(* ===== verification/SocketWrapper.v ===== *)
(** * The socket wrapper (src/SocketWrapper.cpp, the POSIX build)

    [SocketWrapper] with one definition per member.  The operating system is a class with one
    operation [syscall]: a call and its reply.  [errno] is part of the state, since the code
    reads it some calls after the one that failed.  Several wrappers with their moves and
    destructors, and the descriptors [accept] hands to its caller, make a machine. *)

From S2P Require Import Prelude HttpParser Address ClientTransport SessionTypes.

(** ** The system *)

Definition AF_UNSPEC : Z := 0.
Definition AF_INET : Z := 2.
Definition AF_INET6 : Z := 10.
Definition EINPROGRESS : Z := 115.
Definition EALREADY : Z := 114.
Definition ENOSYS : Z := 38.
Definition O_NONBLOCK : Z := 2048.
Definition int_max : Z := 2 ^ 31 - 1.
Definition INVALID_SOCKET_FD : Z := -1.

Inductive SocketType := TCP | UDP.
#[export] Instance socketType_eq_dec : EqDecision SocketType.
Proof. solve_decision. Defined.

(** An address as the system takes it: family, address bytes in network order, port. *)
Record Sockaddr := mkSockaddr { sa_family : Z; sa_addr : list byte; sa_port : Z }.

Inductive SockOpt :=
| TcpNoDelay (on : bool) | ReuseAddr (on : bool) | ReusePort (on : bool) | KeepAlive (on : bool) | Broadcast (on : bool) | V6Only (on : bool)
| SendTimeout (tv_sec tv_usec : Z) | RecvTimeout (tv_sec tv_usec : Z) | SendBuffer (size : Z) | RecvBuffer (size : Z).

Inductive How := ShutRead | ShutWrite | ShutBoth.

Inductive Syscall :=
| SysSocket (family : Z) (t : SocketType) (cloexec : bool)
| SysClose (fd : Z)
| SysBind (fd : Z) (a : Sockaddr)
| SysListen (fd backlog : Z)
| SysAccept (fd : Z) (nonBlocking : bool)
| SysConnect (fd : Z) (a : Sockaddr)
| SysPoll (fd timeoutMs : Z)
| SysGetSoError (fd : Z)
| SysSend (fd : Z) (data : list byte)
| SysRecv (fd len : Z)
| SysSendTo (fd : Z) (data : list byte) (a : Sockaddr)
| SysRecvFrom (fd len : Z)
| SysGetFl (fd : Z)
| SysSetFl (fd flags : Z)
| SysSetOption (fd : Z) (o : SockOpt)
| SysShutdown (fd : Z) (how : How)
| SysGetSockName (fd : Z)
| SysGetPeerName (fd : Z)
| SysGetAddrInfo (host : option (list byte)) (service : list byte) (family : Z) (t : SocketType) (passive : bool)
| SysFstat (file : Z)
| SysSendFile (fd file offset count : Z).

§

_Work task_:
Everything above from the line containing "Definition ENOSYS : Z := 38." through the line containing "SysGetSoError (fd : Z)" must be copied exactly. Nothing outside that range belongs in the answer.

_Response to this exercise_:
Definition ENOSYS : Z := 38.
Definition O_NONBLOCK : Z := 2048.
Definition int_max : Z := 2 ^ 31 - 1.
Definition INVALID_SOCKET_FD : Z := -1.

Inductive SocketType := TCP | UDP.
#[export] Instance socketType_eq_dec : EqDecision SocketType.
Proof. solve_decision. Defined.

(** An address as the system takes it: family, address bytes in network order, port. *)
Record Sockaddr := mkSockaddr { sa_family : Z; sa_addr : list byte; sa_port : Z }.

Inductive SockOpt :=
| TcpNoDelay (on : bool) | ReuseAddr (on : bool) | ReusePort (on : bool) | KeepAlive (on : bool) | Broadcast (on : bool) | V6Only (on : bool)
| SendTimeout (tv_sec tv_usec : Z) | RecvTimeout (tv_sec tv_usec : Z) | SendBuffer (size : Z) | RecvBuffer (size : Z).

Inductive How := ShutRead | ShutWrite | ShutBoth.

Inductive Syscall :=
| SysSocket (family : Z) (t : SocketType) (cloexec : bool)
| SysClose (fd : Z)
| SysBind (fd : Z) (a : Sockaddr)
| SysListen (fd backlog : Z)
| SysAccept (fd : Z) (nonBlocking : bool)
| SysConnect (fd : Z) (a : Sockaddr)
| SysPoll (fd timeoutMs : Z)
| SysGetSoError (fd : Z)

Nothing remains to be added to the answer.